* [TASK GOAL]: Beneath this instruction is a listing; print exactly the lines in it starting at the line that contains "rewrite decide_False by lia. cbn" and going through the line that contains "[? ? ? ?]. by split.".

*** MATERIAL PROVIDED ***

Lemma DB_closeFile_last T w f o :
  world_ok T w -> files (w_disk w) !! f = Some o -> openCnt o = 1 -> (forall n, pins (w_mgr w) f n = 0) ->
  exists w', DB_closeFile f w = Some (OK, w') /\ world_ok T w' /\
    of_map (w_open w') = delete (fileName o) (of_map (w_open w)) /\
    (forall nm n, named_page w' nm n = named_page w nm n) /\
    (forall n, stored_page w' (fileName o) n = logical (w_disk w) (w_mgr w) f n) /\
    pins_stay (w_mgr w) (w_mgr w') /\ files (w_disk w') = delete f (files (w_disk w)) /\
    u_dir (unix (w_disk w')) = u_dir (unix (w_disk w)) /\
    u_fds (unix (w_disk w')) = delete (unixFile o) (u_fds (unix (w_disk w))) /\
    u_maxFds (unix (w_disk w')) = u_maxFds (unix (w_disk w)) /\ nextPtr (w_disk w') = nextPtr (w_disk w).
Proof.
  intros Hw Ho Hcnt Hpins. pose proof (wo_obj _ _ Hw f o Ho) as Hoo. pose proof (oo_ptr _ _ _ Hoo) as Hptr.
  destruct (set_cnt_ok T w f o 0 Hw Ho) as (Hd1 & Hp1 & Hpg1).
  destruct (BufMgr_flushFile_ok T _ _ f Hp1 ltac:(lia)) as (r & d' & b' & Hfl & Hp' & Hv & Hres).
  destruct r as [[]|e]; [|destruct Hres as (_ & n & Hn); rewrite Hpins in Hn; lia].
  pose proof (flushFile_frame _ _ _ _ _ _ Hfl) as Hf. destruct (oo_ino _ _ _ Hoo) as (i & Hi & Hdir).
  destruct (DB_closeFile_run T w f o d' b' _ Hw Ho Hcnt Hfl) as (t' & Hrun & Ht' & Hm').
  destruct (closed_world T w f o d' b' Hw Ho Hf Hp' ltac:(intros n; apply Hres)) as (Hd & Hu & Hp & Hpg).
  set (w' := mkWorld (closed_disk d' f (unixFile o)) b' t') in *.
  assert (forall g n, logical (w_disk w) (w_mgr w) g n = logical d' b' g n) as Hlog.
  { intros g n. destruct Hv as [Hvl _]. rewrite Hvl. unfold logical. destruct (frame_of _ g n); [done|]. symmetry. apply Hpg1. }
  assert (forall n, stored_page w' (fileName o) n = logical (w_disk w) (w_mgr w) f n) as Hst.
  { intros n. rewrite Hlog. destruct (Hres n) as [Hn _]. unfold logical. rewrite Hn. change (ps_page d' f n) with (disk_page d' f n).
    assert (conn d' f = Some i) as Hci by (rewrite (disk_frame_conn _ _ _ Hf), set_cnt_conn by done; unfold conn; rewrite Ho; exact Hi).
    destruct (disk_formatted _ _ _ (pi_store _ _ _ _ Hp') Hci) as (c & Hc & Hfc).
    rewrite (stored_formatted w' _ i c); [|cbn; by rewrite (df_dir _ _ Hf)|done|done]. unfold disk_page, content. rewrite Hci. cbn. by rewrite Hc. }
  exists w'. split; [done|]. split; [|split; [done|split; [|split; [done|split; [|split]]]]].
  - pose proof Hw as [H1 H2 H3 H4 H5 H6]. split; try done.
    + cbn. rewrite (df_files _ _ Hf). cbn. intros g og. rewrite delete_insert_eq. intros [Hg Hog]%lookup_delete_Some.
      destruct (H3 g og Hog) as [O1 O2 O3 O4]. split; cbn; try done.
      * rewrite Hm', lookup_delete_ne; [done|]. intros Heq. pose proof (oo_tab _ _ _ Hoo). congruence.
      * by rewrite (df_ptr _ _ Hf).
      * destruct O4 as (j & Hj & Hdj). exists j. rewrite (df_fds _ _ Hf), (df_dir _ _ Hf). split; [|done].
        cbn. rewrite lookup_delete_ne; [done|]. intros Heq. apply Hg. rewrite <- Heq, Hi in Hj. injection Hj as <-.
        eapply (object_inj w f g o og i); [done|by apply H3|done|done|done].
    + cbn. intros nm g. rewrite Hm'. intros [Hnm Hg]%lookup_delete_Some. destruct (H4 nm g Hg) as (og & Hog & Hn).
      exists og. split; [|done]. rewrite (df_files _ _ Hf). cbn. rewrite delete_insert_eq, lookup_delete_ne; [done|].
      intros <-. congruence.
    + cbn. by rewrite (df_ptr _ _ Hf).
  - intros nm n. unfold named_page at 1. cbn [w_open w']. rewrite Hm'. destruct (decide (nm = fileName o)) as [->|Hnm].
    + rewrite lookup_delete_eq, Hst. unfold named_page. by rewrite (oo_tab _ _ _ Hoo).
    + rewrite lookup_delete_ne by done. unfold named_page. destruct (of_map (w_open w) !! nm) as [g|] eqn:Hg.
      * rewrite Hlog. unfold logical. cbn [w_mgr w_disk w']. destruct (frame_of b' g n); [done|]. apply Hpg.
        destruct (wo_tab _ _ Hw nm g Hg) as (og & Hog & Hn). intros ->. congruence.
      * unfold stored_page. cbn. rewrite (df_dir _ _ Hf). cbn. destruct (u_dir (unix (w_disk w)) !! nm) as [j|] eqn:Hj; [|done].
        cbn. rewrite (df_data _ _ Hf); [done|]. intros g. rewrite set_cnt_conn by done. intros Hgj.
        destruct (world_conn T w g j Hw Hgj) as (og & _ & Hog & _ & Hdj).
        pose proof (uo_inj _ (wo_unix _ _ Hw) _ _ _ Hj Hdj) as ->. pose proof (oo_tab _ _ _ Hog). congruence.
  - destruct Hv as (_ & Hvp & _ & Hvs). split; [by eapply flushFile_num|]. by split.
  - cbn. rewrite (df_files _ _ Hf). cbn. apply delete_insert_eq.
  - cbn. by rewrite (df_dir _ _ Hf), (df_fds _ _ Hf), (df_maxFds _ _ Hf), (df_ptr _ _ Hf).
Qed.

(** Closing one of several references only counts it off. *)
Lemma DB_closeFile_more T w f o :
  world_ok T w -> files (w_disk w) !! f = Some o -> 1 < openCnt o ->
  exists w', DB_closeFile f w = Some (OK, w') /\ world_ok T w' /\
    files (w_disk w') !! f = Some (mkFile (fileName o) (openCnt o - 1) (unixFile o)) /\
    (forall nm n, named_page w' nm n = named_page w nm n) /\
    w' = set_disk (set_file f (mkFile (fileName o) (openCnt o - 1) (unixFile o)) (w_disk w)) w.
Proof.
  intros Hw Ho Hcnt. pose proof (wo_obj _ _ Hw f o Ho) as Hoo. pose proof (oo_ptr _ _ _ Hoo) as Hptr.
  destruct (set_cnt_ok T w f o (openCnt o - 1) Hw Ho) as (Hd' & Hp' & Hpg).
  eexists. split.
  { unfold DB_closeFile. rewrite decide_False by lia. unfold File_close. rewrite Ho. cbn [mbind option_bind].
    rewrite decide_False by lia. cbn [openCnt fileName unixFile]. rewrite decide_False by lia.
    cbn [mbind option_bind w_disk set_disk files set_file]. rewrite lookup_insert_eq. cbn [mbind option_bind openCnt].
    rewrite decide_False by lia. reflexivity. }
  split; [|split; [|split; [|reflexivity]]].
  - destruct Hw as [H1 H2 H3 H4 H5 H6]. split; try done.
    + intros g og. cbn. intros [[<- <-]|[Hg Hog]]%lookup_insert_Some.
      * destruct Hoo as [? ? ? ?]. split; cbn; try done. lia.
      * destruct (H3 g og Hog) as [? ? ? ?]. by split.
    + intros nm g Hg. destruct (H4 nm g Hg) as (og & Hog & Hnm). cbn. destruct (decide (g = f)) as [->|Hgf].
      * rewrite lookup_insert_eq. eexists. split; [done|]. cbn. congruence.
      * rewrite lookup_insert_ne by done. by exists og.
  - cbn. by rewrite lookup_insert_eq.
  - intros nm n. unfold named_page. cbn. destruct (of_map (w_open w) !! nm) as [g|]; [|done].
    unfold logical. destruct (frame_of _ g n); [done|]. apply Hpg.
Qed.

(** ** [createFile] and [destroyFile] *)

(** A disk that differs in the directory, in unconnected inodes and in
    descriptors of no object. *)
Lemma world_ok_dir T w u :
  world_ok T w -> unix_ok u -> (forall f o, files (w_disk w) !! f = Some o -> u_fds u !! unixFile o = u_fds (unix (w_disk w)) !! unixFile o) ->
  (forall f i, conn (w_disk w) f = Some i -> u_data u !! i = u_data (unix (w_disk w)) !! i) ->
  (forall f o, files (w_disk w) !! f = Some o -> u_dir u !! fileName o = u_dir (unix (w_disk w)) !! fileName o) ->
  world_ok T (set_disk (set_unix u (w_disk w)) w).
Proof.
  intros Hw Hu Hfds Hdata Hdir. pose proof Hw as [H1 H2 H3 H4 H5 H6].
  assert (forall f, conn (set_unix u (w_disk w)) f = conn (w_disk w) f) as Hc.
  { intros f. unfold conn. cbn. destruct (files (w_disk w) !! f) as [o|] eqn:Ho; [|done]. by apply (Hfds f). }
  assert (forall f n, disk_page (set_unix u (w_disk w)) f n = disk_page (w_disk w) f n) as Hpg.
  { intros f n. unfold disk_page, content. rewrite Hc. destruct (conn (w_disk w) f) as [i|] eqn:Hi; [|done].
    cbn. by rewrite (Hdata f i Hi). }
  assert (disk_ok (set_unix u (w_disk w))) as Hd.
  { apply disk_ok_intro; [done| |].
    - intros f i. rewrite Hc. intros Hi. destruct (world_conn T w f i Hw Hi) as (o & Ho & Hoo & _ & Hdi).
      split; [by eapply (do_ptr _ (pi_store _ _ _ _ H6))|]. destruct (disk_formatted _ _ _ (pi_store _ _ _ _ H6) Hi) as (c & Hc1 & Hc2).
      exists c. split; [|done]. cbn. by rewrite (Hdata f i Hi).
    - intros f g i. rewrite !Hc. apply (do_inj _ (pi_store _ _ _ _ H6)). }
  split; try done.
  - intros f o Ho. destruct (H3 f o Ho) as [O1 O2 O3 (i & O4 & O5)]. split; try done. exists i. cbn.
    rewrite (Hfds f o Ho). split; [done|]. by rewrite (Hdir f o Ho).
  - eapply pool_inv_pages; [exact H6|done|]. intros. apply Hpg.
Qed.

***

* [WRITTEN REPLY]:
    rewrite decide_False by lia. cbn [openCnt fileName unixFile]. rewrite decide_False by lia.
    cbn [mbind option_bind w_disk set_disk files set_file]. rewrite lookup_insert_eq. cbn [mbind option_bind openCnt].
    rewrite decide_False by lia. reflexivity. }
  split; [|split; [|split; [|reflexivity]]].
  - destruct Hw as [H1 H2 H3 H4 H5 H6]. split; try done.
    + intros g og. cbn. intros [[<- <-]|[Hg Hog]]%lookup_insert_Some.
      * destruct Hoo as [? ? ? ?]. split; cbn; try done. lia.
      * destruct (H3 g og Hog) as [? ? ? ?]. by split.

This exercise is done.